• _Exercise details_: Some entries follow. Reproduce exactly the lines starting at the one with "destruct (decide (k' = k)) as [->|Hne]." and stopping after the one with "m = <[k := f x]> m.".

• _Items from a data source_:
__________
Definition entry_text (k n : str) : str := k ++ $"  " ++ n.
Definition device_lines (e : device_entry) : list str :=
  (tab :: entry_text (de_id e) (de_name e))
  :: map (fun kn => tab :: tab :: entry_text kn.1 kn.2) (de_subs e).
Definition vendor_lines (e : vendor_entry) : list str :=
  entry_text (ve_id e) (ve_name e) :: concat (map device_lines (ve_devices e)).
Definition database_text (db : list vendor_entry) : str :=
  StrUtil.unsplit newline (concat (map vendor_lines db)).

(** A text that can be an id or a name. *)
Definition clean (s : str) : Prop :=
  newline ∉ s /\ no_pair " "%char s = true
  /\ blank (default " "%char (head s)) = false /\ blank (default " "%char (last s)) = false.
#[export] Instance clean_dec s : Decision (clean s).
Proof. unfold clean. apply _. Defined.

Definition device_ok (e : device_entry) : Prop :=
  clean (de_id e) /\ clean (de_name e) /\ Forall (fun kn => clean kn.1 /\ clean kn.2) (de_subs e).
Definition vendor_ok (e : vendor_entry) : Prop :=
  clean (ve_id e) /\ starts_with (ve_id e) $"#" = false /\ clean (ve_name e)
  /\ Forall device_ok (ve_devices e) /\ NoDup (map de_id (ve_devices e)).
Definition database_ok (db : list vendor_entry) : Prop :=
  Forall vendor_ok db /\ NoDup (map ve_id db).
#[export] Instance device_ok_dec e : Decision (device_ok e).
Proof. unfold device_ok. apply _. Defined.
#[export] Instance vendor_ok_dec e : Decision (vendor_ok e).
Proof. unfold vendor_ok. apply _. Defined.
#[export] Instance database_ok_dec db : Decision (database_ok db).
Proof. unfold database_ok. apply _. Defined.

(** What the entries stand for. *)
Definition device_of (e : device_entry) : PCIDevice :=
  mkDevice (de_id e) (de_name e) (list_to_map (de_subs e)).
Definition vendor_of (e : vendor_entry) : PCIVendor :=
  mkVendor (ve_id e) (ve_name e)
    (list_to_map (map (fun d => (de_id d, device_of d)) (ve_devices e))).
Definition database_of (db : list vendor_entry) : gmap str PCIVendor :=
  list_to_map (map (fun v => (ve_id v, vendor_of v)) db).

(** ** Lemmas *)

Lemma clean_last k : clean k -> no_pair " "%char (k ++ $" ") = true.
Proof.
  intros (_ & Hp & _ & Hl). induction k as [|c k IH]; [done|].
  cbn [app no_pair] in *. apply andb_true_iff in Hp as [Hc Hp]. apply andb_true_iff. split.
  - destruct k as [|d k]; [|exact Hc]. simpl. destruct (decide (c = " "%char)) as [->|]; [done|].
    by rewrite bool_decide_eq_false_2.
  - destruct k; [done|]. by apply IH.
Qed.

Lemma clean_nonempty k : clean k -> k <> [].
Proof. by intros (_ & _ & H & _) ->. Qed.

Lemma split_entry k n : clean k -> clean n -> split (entry_text k n) $"  " = inl [k; n].
Proof.
  intros Hk Hn. unfold entry_text. rewrite split_segment; [|done|].
  - rewrite cut_last; [done|]. by apply (sfind_pair_none " "%char), Hn.
  - by apply (sfind_pair " "%char), clean_last.
Qed.

Lemma strip_entry l k n :
  Forall (fun c => blank c = true) l -> clean k -> clean n -> strip (l ++ entry_text k n) = inl (entry_text k n).
Proof.
  intros Hl Hk Hn. rewrite <- (app_nil_r (entry_text k n)) at 1. apply strip_spec; [done|done|..].
  - pose proof (clean_nonempty _ Hk). destruct Hk as (_ & _ & Hh & _). by destruct k.
  - pose proof (clean_nonempty _ Hn). destruct Hn as (_ & _ & _ & Ht). unfold entry_text.
    rewrite !last_app. by destruct (last n).
Qed.

Lemma entry_start k n : clean k -> exists c s, entry_text k n = c :: s /\ k = c :: tail k /\ blank c = false.
Proof.
  intros Hk. pose proof (clean_nonempty _ Hk). destruct Hk as (_ & _ & Hh & _).
  destruct k as [|c k]; [done|]. by exists c, (k ++ $"  " ++ n).
Qed.

Lemma parse_vendor_line p k n :
  clean k -> clean n -> starts_with k $"#" = false ->
  parse_line p (entry_text k n)
  = inl (mkParser (insert_new k (mkVendor k n ∅) (_vendors p)) (Some k) (current_device p)).
Proof.
  intros Hk Hn Hh. destruct (entry_start k n Hk) as (c & s & E & Ek & Hc).
  assert (starts_with (entry_text k n) $"#" = false) as H1.
  { rewrite E. rewrite Ek in Hh. unfold starts_with in *. simpl in *. by case_decide. }
  assert (forall d r, blank d = true -> starts_with (entry_text k n) (d :: r) = false) as H2.
  { intros d r Hd. rewrite E. unfold starts_with. simpl. case_decide; [by subst; rewrite Hd in Hc|done]. }
  assert (bool_decide (entry_text k n = []) = false) as H3 by (apply bool_decide_eq_false; by rewrite E).
  unfold parse_line, two_tabs. rewrite H1, H3, !H2 by done. cbn [orb].
  pose proof (strip_entry [] k n (Forall_nil_2 _) Hk Hn) as Hs. cbn [app] in Hs. rewrite Hs. cbv [mbind res_bind].
  by rewrite split_entry.
Qed.

Lemma parse_device_line vs v cd k n :
  clean k -> clean n ->
  parse_line (mkParser vs (Some v) cd) (tab :: entry_text k n)
  = inl (mkParser (alter (add_device (mkDevice k n ∅)) v vs) (Some v) (Some (v, k))).
Proof.
  intros Hk Hn. destruct (entry_start k n Hk) as (c & s & E & Ek & Hc).
  unfold parse_line, two_tabs.
  assert (starts_with (tab :: entry_text k n) [tab; tab] = false) as ->.
  { rewrite E. unfold starts_with. simpl. rewrite decide_False; [done|]. by intros <-. }
  change (tab :: entry_text k n) with ([tab] ++ entry_text k n).
  rewrite strip_entry by first [done|by repeat constructor]. cbv [mbind res_bind]. by rewrite split_entry.
Qed.

Lemma parse_subsystem_line vs cv v d k n :
  clean k -> clean n ->
  parse_line (mkParser vs cv (Some (v, d))) (tab :: tab :: entry_text k n)
  = inl (mkParser (alter (alter_device (add_subsystem k n) d) v vs) cv (Some (v, d))).
Proof.
  intros Hk Hn. unfold parse_line, two_tabs.
  change (tab :: tab :: entry_text k n) with ([tab; tab] ++ entry_text k n).
  rewrite strip_entry by first [done|by repeat constructor]. cbv [mbind res_bind]. by rewrite split_entry.
Qed.

(** Inserting one after another gives the map of the list. *)
Lemma insert_new_map {A} (l : list (str * A)) k x :
  insert_new k x (list_to_map l) = list_to_map (l ++ [(k, x)]).
Proof.
  unfold insert_new. destruct (list_to_map l !! k) as [y|] eqn:E.
  - symmetry. induction l as [|[k' y'] l IH]; [done|]. cbn [app list_to_map foldr] in *. simpl in *.
    destruct (decide (k' = k)) as [->|Hne].
    + clear IH E. induction l as [|[k2 y2] l IH]; simpl.
      * by rewrite insert_insert_eq.
      * destruct (decide (k2 = k)) as [->|]; [by rewrite !insert_insert_eq|].
        rewrite insert_insert_ne, IH by done. by rewrite insert_insert_ne.
    + rewrite lookup_insert_ne in E by done. by rewrite IH.
  - symmetry. apply list_to_map_snoc. by apply not_elem_of_list_to_map.
Qed.

Lemma alter_found {A} (f : A -> A) (m : gmap str A) k x : m !! k = Some x -> alter f k m = <[k := f x]> m.
Proof.
  intros H. apply map_eq. intros i. destruct (decide (k = i)) as [<-|Hne].
  - by rewrite lookup_alter_eq, H, lookup_insert_eq.
  - by rewrite lookup_alter_ne, lookup_insert_ne.
Qed.

Definition with_devices (V : PCIVendor) (ds : gmap str PCIDevice) : PCIVendor :=
  mkVendor (vendor_id V) (vendor_name V) ds.

Lemma alter_vendor (f : PCIVendor -> PCIVendor) (vs : gmap str PCIVendor) (v : str) V ds :
  alter f v (<[v := with_devices V ds]> vs) = <[v := f (with_devices V ds)]> vs.
Proof. rewrite (alter_found f _ v (with_devices V ds)); [by rewrite insert_insert_eq|by rewrite lookup_insert_eq]. Qed.

(** The subsystems of a device are added to it one by one. *)
Lemma parse_subsystems vs cv v V ds d n subs : forall done,
  Forall (fun kn => clean kn.1 /\ clean kn.2) subs ->
  loop parse_line (map (fun kn => tab :: tab :: entry_text kn.1 kn.2) subs)
    (mkParser (<[v := with_devices V (<[d := mkDevice d n (list_to_map done)]> ds)]> vs) cv (Some (v, d)))
  = inl (mkParser (<[v := with_devices V (<[d := mkDevice d n (list_to_map (done ++ subs))]> ds)]> vs)
      cv (Some (v, d))).
Proof.
  induction subs as [|[k x] subs IH]; intros done Hs; [by rewrite app_nil_r|].
  apply Forall_cons in Hs as [[Hk Hx] Hs]. cbn [map loop fst snd] in *.
  rewrite parse_subsystem_line by done. cbv [mbind res_bind]. rewrite alter_vendor. unfold alter_device.
  cbn [devices with_devices vendor_id vendor_name].
  rewrite (alter_found _ _ d (mkDevice d n (list_to_map done))) by by rewrite lookup_insert_eq.
  rewrite insert_insert_eq. unfold add_subsystem. cbn [device_id device_name subsystems].
  rewrite insert_new_map.
  change (mkVendor (vendor_id V) (vendor_name V) ?x) with (with_devices V x).
  by rewrite IH, <- app_assoc.
Qed.

Definition keyed (e : device_entry) : str * PCIDevice := (de_id e, device_of e).

Lemma keyed_fst l : (map keyed l).*1 = map de_id l.
Proof. induction l as [|e l IH]; [done|]. cbn [map]. rewrite fmap_cons. by rewrite IH. Qed.

Lemma insert_new_fresh {A} k (x : A) m : m !! k = None -> insert_new k x m = <[k := x]> m.
Proof. unfold insert_new. by intros ->. Qed.

Lemma parse_device vs v V cd e l :
  device_ok e -> de_id e ∉ map de_id l ->
  loop parse_line (device_lines e)
    (mkParser (<[v := with_devices V (list_to_map (map keyed l))]> vs) (Some v) cd)
  = inl (mkParser (<[v := with_devices V (list_to_map (map keyed (l ++ [e])))]> vs) (Some v) (Some (v, de_id e))).
Proof.
  intros (Hk & Hn & Hs) Hnew. rewrite <- keyed_fst in Hnew. unfold device_lines. cbn [loop].
  rewrite parse_device_line by done. cbv [mbind res_bind]. rewrite alter_vendor. unfold add_device.
  cbn [devices with_devices vendor_id vendor_name device_id].
  rewrite insert_new_fresh by by apply not_elem_of_list_to_map.
  change (mkVendor (vendor_id V) (vendor_name V) ?x) with (with_devices V x).
  rewrite (parse_subsystems vs (Some v) v V _ (de_id e) (de_name e) (de_subs e) []) by done.
  rewrite map_app. cbn [map]. change (keyed e) with (de_id e, device_of e). by rewrite list_to_map_snoc.
Qed.

Lemma parse_devices vs v V l : forall seen cd,
  Forall device_ok l -> NoDup (map de_id (seen ++ l)) ->
  exists cd', loop parse_line (concat (map device_lines l))
    (mkParser (<[v := with_devices V (list_to_map (map keyed seen))]> vs) (Some v) cd)
  = inl (mkParser (<[v := with_devices V (list_to_map (map keyed (seen ++ l)))]> vs) (Some v) cd').
Proof.
  induction l as [|e l IH]; intros seen cd Hl Hd; [exists cd; by rewrite app_nil_r|].
  apply Forall_cons in Hl as [He Hl]. cbn [map concat]. rewrite loop_app, parse_device; [|done|].
  - cbv [mbind res_bind]. rewrite (cons_middle e seen l), (app_assoc seen [e] l) in Hd |- *. by apply IH.
  - rewrite map_app in Hd. apply NoDup_app in Hd as (_ & Hd & _). intros H. apply (Hd _ H). by left.
Qed.

Definition vkeyed (e : vendor_entry) : str * PCIVendor := (ve_id e, vendor_of e).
__________
• _Result of this exercise_:
    destruct (decide (k' = k)) as [->|Hne].
    + clear IH E. induction l as [|[k2 y2] l IH]; simpl.
      * by rewrite insert_insert_eq.
      * destruct (decide (k2 = k)) as [->|]; [by rewrite !insert_insert_eq|].
        rewrite insert_insert_ne, IH by done. by rewrite insert_insert_ne.
    + rewrite lookup_insert_ne in E by done. by rewrite IH.
  - symmetry. apply list_to_map_snoc. by apply not_elem_of_list_to_map.
Qed.

Lemma alter_found {A} (f : A -> A) (m : gmap str A) k x : m !! k = Some x -> alter f k m = <[k := f x]> m.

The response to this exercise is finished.